Provided records section start
Lemma create_blocked_response_witness :
  exists message,
    create (Samples.replying Samples.blocked_reply) Samples.conversation
      Samples.world0
    = (Ok (envelope message),
       printed (called Samples.world0
                  [ {| role := PStr "user";
                       parts := [from_text (PStr "What is the weather in Paris?")] |};
                    {| role := PStr "model";
                       parts := [from_text (PStr "Let me look.")] |} ]
                  [ {| function_declarations :=
                         [ {| name := PStr "get_weather";
                              description :=
                                PStr "Get the current weather in a given location.";
                              parameters :=
                                PDict
                                  [("type", PStr "object");
                                   ("properties",
                                    PDict
                                      [("location",
                                        PDict [("type", PStr "string");
                                               ("description", PStr "")]);
                                       ("time",
                                        PDict [("type", PStr "string");
                                               ("description", PStr "")])]);
                                   ("required", PList [PStr "location"])] |} ] |} ])
         "DEBUG: Response blocked by safety filters. No candidates were returned.")
    /\ dict_get message "content"
       = Some (PStr "The response was blocked by safety filters and no candidates were returned.")
    /\ dict_get message "tool_calls" = Some PNone
    /\ __getattr__ (DotDict message) "tool_calls" = Ok PNone.
Proof.
  apply (create_blocked_response (Samples.replying Samples.blocked_reply)
           Samples.conversation Samples.world0 _ _ Samples.blocked_reply);
    reflexivity.
Defined.

(** *** The function call *)

Lemma unwrap_serializable (v : pyval) :
  serializable v = true -> getattr_default v "string_value" v = v.
Proof.
  destruct v; simpl; try reflexivity. discriminate.
Qed.

Lemma map_unwrap_serializable (kvs : pydict) :
  forallb (fun kv => serializable (snd kv)) kvs = true ->
  map (fun kv : string * pyval =>
         let '(key, value) := kv in
         (key, getattr_default value "string_value" value)) kvs = kvs.
Proof.
  induction kvs as [|[k v] kvs IH]; simpl; [reflexivity|].
  intros H. apply andb_prop in H. destruct H as [Hv Hr].
  rewrite (IH Hr).
  change (getattr_default v "string_value" v)
    with (getattr_default v "string_value" v).
  rewrite (unwrap_serializable v Hv). reflexivity.
Qed.

Lemma json_value_dict (kvs : pydict) :
  json_value (PDict kvs) = true ->
  forallb (fun kv => serializable (snd kv)) kvs = true
  /\ keys_unique kvs = true
  /\ well_formed (PDict kvs) = true.
Proof.
  unfold json_value. intros H. apply andb_prop in H. destruct H as [Hs Hw].
  repeat split; [exact Hs | | exact Hw].
  simpl in Hw. apply andb_prop in Hw. exact (proj1 Hw).
Qed.

(** With JSON values for arguments, both branches of
    [_serialize_function_call] give the dictionary of the arguments. *)
Lemma serialize_json_args (fc : FunctionCall) (kvs : pydict) :
  items (args fc) = Ok kvs ->
  json_value (PDict kvs) = true ->
  _serialize_function_call fc = Ok (PDict kvs).
Proof.
  intros Hi Hj. destruct (json_value_dict _ Hj) as (Hs & Hu & _).
  unfold _serialize_function_call.
  destruct (args fc) as [| | | | |d|cls d|cls d]; simpl in *;
    try discriminate Hi; apply JsonFacts.Ok_inj in Hi; subst d.
  - reflexivity.
  - rewrite (map_unwrap_serializable _ Hs).
    rewrite (DictFacts.dict_of_pairs_unique _ Hu). reflexivity.
Qed.

Lemma arguments_of_json_args (fc : FunctionCall) (kvs : pydict) :
  items (args fc) = Ok kvs ->
  json_value (PDict kvs) = true ->
  exists arguments,
    arguments_of fc = Ok arguments /\ Json.loads arguments = Ok (PDict kvs).
Proof.
  intros Hi Hj. unfold arguments_of.
  rewrite (serialize_json_args _ _ Hi Hj). cbn [bind].
  pose proof Hj as Hj'. unfold json_value in Hj'.
  apply andb_prop in Hj'. destruct Hj' as [Hs Hw].
  destruct (JsonFacts.dumps_serializable _ Hs) as [text Ht].
  exists text. split; [exact Ht|].
  exact (JsonFacts.loads_dumps _ _ Hw Ht).
Qed.

(** C1, amended.  When the first candidate of the reply carries a function
    call whose arguments are a dictionary, or a mapping object, with
    distinct keys and JSON values, [create] returns the envelope whose
    message holds exactly one tool call.  The tool call carries the
    identifier drawn from the UUID generator at this call, and the name and
    the serialised arguments of the first function call; the
    [function_call] field holds the same name and the same arguments
    string; decoding the arguments string gives back the arguments of the
    backend.  The generator has advanced by one, so that, its draws being
    distinct, no other draw gives this identifier. *)
Theorem create_function_call model kw w h t resp cand cands fc fcs kvs :
  build_request kw = Ok (h, t) ->
  generate_content model h t = Ok resp ->
  candidates resp = cand :: cands ->
  function_calls cand = fc :: fcs ->
  items (args fc) = Ok kvs ->
  json_value (PDict kvs) = true ->
  exists arguments,
    let id := uuid_source w (uuid_drawn w) in
    let function :=
      PDict [("name", PStr (fc_name fc)); ("arguments", PStr arguments)] in
    create model kw w
    = (Ok (envelope
             [("function_call", function);
              ("tool_calls",
               PList [PDict [("id", PStr id);
                             ("function", function);
                             ("type", PStr "function")]]);
              ("role", PStr "assistant");
              ("content", PStr "");
              ("sender", PStr "assistant")]),
       drawn (called w h t))
    /\ Json.loads arguments = Ok (PDict kvs)
    /\ ((forall i j, uuid_source w i = uuid_source w j -> i = j) ->
        forall n, n <> uuid_drawn w -> uuid_source w n <> id).
Proof.
  intros Hb Hg Hc Hf Hi Hj.
  destruct (arguments_of_json_args _ _ Hi Hj) as (arguments & Ha & Hl).
  exists arguments. cbv zeta.
  rewrite (create_reply _ _ _ _ _ _ Hb Hg).
  rewrite (translate_function_call _ _ _ _ _ _ Hc Hf), Ha.
  split; [reflexivity | split; [exact Hl|]].
  intros Hinj n Hn E. apply Hn. exact (Hinj _ _ E).
Qed.

Lemma create_function_call_witness :
  exists arguments,
    Json.loads arguments = Ok (PDict [("location", PStr "Paris")])
    /\ fst (create (Samples.replying Samples.call_reply) Samples.conversation
              Samples.world0)
       = Ok (envelope
               [("function_call",
                 PDict [("name", PStr "get_weather");
                        ("arguments", PStr arguments)]);
                ("tool_calls",
                 PList [PDict [("id", PStr "call-0");
                               ("function",
                                PDict [("name", PStr "get_weather");
                                       ("arguments", PStr arguments)]);
                               ("type", PStr "function")]]);
                ("role", PStr "assistant");
                ("content", PStr "");
                ("sender", PStr "assistant")]).
Proof.
  destruct (create_function_call (Samples.replying Samples.call_reply)
              Samples.conversation Samples.world0 _ _ Samples.call_reply
              _ _ Samples.weather_call _ [("location", PStr "Paris")]
              eq_refl eq_refl eq_refl eq_refl eq_refl eq_refl)
    as (arguments & Hc & Hl & _).
  exists arguments. split; [exact Hl|].
  cbv zeta in Hc. rewrite Hc. reflexivity.
Defined.

(** C1 as the specification states it, for every function call, fails: a
    function call whose argument is a container object of the SDK makes
    [create] raise, after the identifier was drawn, and no envelope is
    returned. *)
Lemma create_function_call_unserializable :
  (exists cand cands fc fcs,
      candidates Samples.cities_reply = cand :: cands
      /\ function_calls cand = fc :: fcs)
  /\ fst (create (Samples.replying Samples.cities_reply) Samples.conversation
            Samples.world0)
     = Raise (TypeError
                "Object of type RepeatedComposite is not JSON serializable").
Proof.
  split; [|reflexivity].
  eexists; eexists; eexists; eexists. split; reflexivity.
Qed.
Provided records section end
Your goal: Pull out each record as written and restate it exactly.

Answer section:
Lemma create_blocked_response_witness :
  exists message,
    create (Samples.replying Samples.blocked_reply) Samples.conversation
      Samples.world0
    = (Ok (envelope message),
       printed (called Samples.world0
                  [ {| role := PStr "user";
                       parts := [from_text (PStr "What is the weather in Paris?")] |};
                    {| role := PStr "model";
                       parts := [from_text (PStr "Let me look.")] |} ]
                  [ {| function_declarations :=
                         [ {| name := PStr "get_weather";
                              description :=
                                PStr "Get the current weather in a given location.";
                              parameters :=
                                PDict
                                  [("type", PStr "object");
                                   ("properties",
                                    PDict
                                      [("location",
                                        PDict [("type", PStr "string");
                                               ("description", PStr "")]);
                                       ("time",
                                        PDict [("type", PStr "string");
                                               ("description", PStr "")])]);
                                   ("required", PList [PStr "location"])] |} ] |} ])
         "DEBUG: Response blocked by safety filters. No candidates were returned.")
    /\ dict_get message "content"
       = Some (PStr "The response was blocked by safety filters and no candidates were returned.")
    /\ dict_get message "tool_calls" = Some PNone
    /\ __getattr__ (DotDict message) "tool_calls" = Ok PNone.
Proof.
  apply (create_blocked_response (Samples.replying Samples.blocked_reply)
           Samples.conversation Samples.world0 _ _ Samples.blocked_reply);
    reflexivity.
Defined.

(** *** The function call *)

Lemma unwrap_serializable (v : pyval) :
  serializable v = true -> getattr_default v "string_value" v = v.
Proof.
  destruct v; simpl; try reflexivity. discriminate.
Qed.

Lemma map_unwrap_serializable (kvs : pydict) :
  forallb (fun kv => serializable (snd kv)) kvs = true ->
  map (fun kv : string * pyval =>
         let '(key, value) := kv in
         (key, getattr_default value "string_value" value)) kvs = kvs.
Proof.
  induction kvs as [|[k v] kvs IH]; simpl; [reflexivity|].
  intros H. apply andb_prop in H. destruct H as [Hv Hr].
  rewrite (IH Hr).
  change (getattr_default v "string_value" v)
    with (getattr_default v "string_value" v).
  rewrite (unwrap_serializable v Hv). reflexivity.
Qed.

Lemma json_value_dict (kvs : pydict) :
  json_value (PDict kvs) = true ->
  forallb (fun kv => serializable (snd kv)) kvs = true
  /\ keys_unique kvs = true
  /\ well_formed (PDict kvs) = true.
Proof.
  unfold json_value. intros H. apply andb_prop in H. destruct H as [Hs Hw].
  repeat split; [exact Hs | | exact Hw].
  simpl in Hw. apply andb_prop in Hw. exact (proj1 Hw).
Qed.

(** With JSON values for arguments, both branches of
    [_serialize_function_call] give the dictionary of the arguments. *)
Lemma serialize_json_args (fc : FunctionCall) (kvs : pydict) :
  items (args fc) = Ok kvs ->
  json_value (PDict kvs) = true ->
  _serialize_function_call fc = Ok (PDict kvs).
Proof.
  intros Hi Hj. destruct (json_value_dict _ Hj) as (Hs & Hu & _).
  unfold _serialize_function_call.
  destruct (args fc) as [| | | | |d|cls d|cls d]; simpl in *;
    try discriminate Hi; apply JsonFacts.Ok_inj in Hi; subst d.
  - reflexivity.
  - rewrite (map_unwrap_serializable _ Hs).
    rewrite (DictFacts.dict_of_pairs_unique _ Hu). reflexivity.
Qed.

Lemma arguments_of_json_args (fc : FunctionCall) (kvs : pydict) :
  items (args fc) = Ok kvs ->
  json_value (PDict kvs) = true ->
  exists arguments,
    arguments_of fc = Ok arguments /\ Json.loads arguments = Ok (PDict kvs).
Proof.
  intros Hi Hj. unfold arguments_of.
  rewrite (serialize_json_args _ _ Hi Hj). cbn [bind].
  pose proof Hj as Hj'. unfold json_value in Hj'.
  apply andb_prop in Hj'. destruct Hj' as [Hs Hw].
  destruct (JsonFacts.dumps_serializable _ Hs) as [text Ht].
  exists text. split; [exact Ht|].
  exact (JsonFacts.loads_dumps _ _ Hw Ht).
Qed.

(** C1, amended.  When the first candidate of the reply carries a function
    call whose arguments are a dictionary, or a mapping object, with
    distinct keys and JSON values, [create] returns the envelope whose
    message holds exactly one tool call.  The tool call carries the
    identifier drawn from the UUID generator at this call, and the name and
    the serialised arguments of the first function call; the
    [function_call] field holds the same name and the same arguments
    string; decoding the arguments string gives back the arguments of the
    backend.  The generator has advanced by one, so that, its draws being
    distinct, no other draw gives this identifier. *)
Theorem create_function_call model kw w h t resp cand cands fc fcs kvs :
  build_request kw = Ok (h, t) ->
  generate_content model h t = Ok resp ->
  candidates resp = cand :: cands ->
  function_calls cand = fc :: fcs ->
  items (args fc) = Ok kvs ->
  json_value (PDict kvs) = true ->
  exists arguments,
    let id := uuid_source w (uuid_drawn w) in
    let function :=
      PDict [("name", PStr (fc_name fc)); ("arguments", PStr arguments)] in
    create model kw w
    = (Ok (envelope
             [("function_call", function);
              ("tool_calls",
               PList [PDict [("id", PStr id);
                             ("function", function);
                             ("type", PStr "function")]]);
              ("role", PStr "assistant");
              ("content", PStr "");
              ("sender", PStr "assistant")]),
       drawn (called w h t))
    /\ Json.loads arguments = Ok (PDict kvs)
    /\ ((forall i j, uuid_source w i = uuid_source w j -> i = j) ->
        forall n, n <> uuid_drawn w -> uuid_source w n <> id).
Proof.
  intros Hb Hg Hc Hf Hi Hj.
  destruct (arguments_of_json_args _ _ Hi Hj) as (arguments & Ha & Hl).
  exists arguments. cbv zeta.
  rewrite (create_reply _ _ _ _ _ _ Hb Hg).
  rewrite (translate_function_call _ _ _ _ _ _ Hc Hf), Ha.
  split; [reflexivity | split; [exact Hl|]].
  intros Hinj n Hn E. apply Hn. exact (Hinj _ _ E).
Qed.

Lemma create_function_call_witness :
  exists arguments,
    Json.loads arguments = Ok (PDict [("location", PStr "Paris")])
    /\ fst (create (Samples.replying Samples.call_reply) Samples.conversation
              Samples.world0)
       = Ok (envelope
               [("function_call",
                 PDict [("name", PStr "get_weather");
                        ("arguments", PStr arguments)]);
                ("tool_calls",
                 PList [PDict [("id", PStr "call-0");
                               ("function",
                                PDict [("name", PStr "get_weather");
                                       ("arguments", PStr arguments)]);
                               ("type", PStr "function")]]);
                ("role", PStr "assistant");
                ("content", PStr "");
                ("sender", PStr "assistant")]).
Proof.
  destruct (create_function_call (Samples.replying Samples.call_reply)
              Samples.conversation Samples.world0 _ _ Samples.call_reply
              _ _ Samples.weather_call _ [("location", PStr "Paris")]
              eq_refl eq_refl eq_refl eq_refl eq_refl eq_refl)
    as (arguments & Hc & Hl & _).
  exists arguments. split; [exact Hl|].
  cbv zeta in Hc. rewrite Hc. reflexivity.
Defined.

(** C1 as the specification states it, for every function call, fails: a
    function call whose argument is a container object of the SDK makes
    [create] raise, after the identifier was drawn, and no envelope is
    returned. *)
Lemma create_function_call_unserializable :
  (exists cand cands fc fcs,
      candidates Samples.cities_reply = cand :: cands
      /\ function_calls cand = fc :: fcs)
  /\ fst (create (Samples.replying Samples.cities_reply) Samples.conversation
            Samples.world0)
     = Raise (TypeError
                "Object of type RepeatedComposite is not JSON serializable").
Proof.
  split; [|reflexivity].
  eexists; eexists; eexists; eexists. split; reflexivity.
Qed.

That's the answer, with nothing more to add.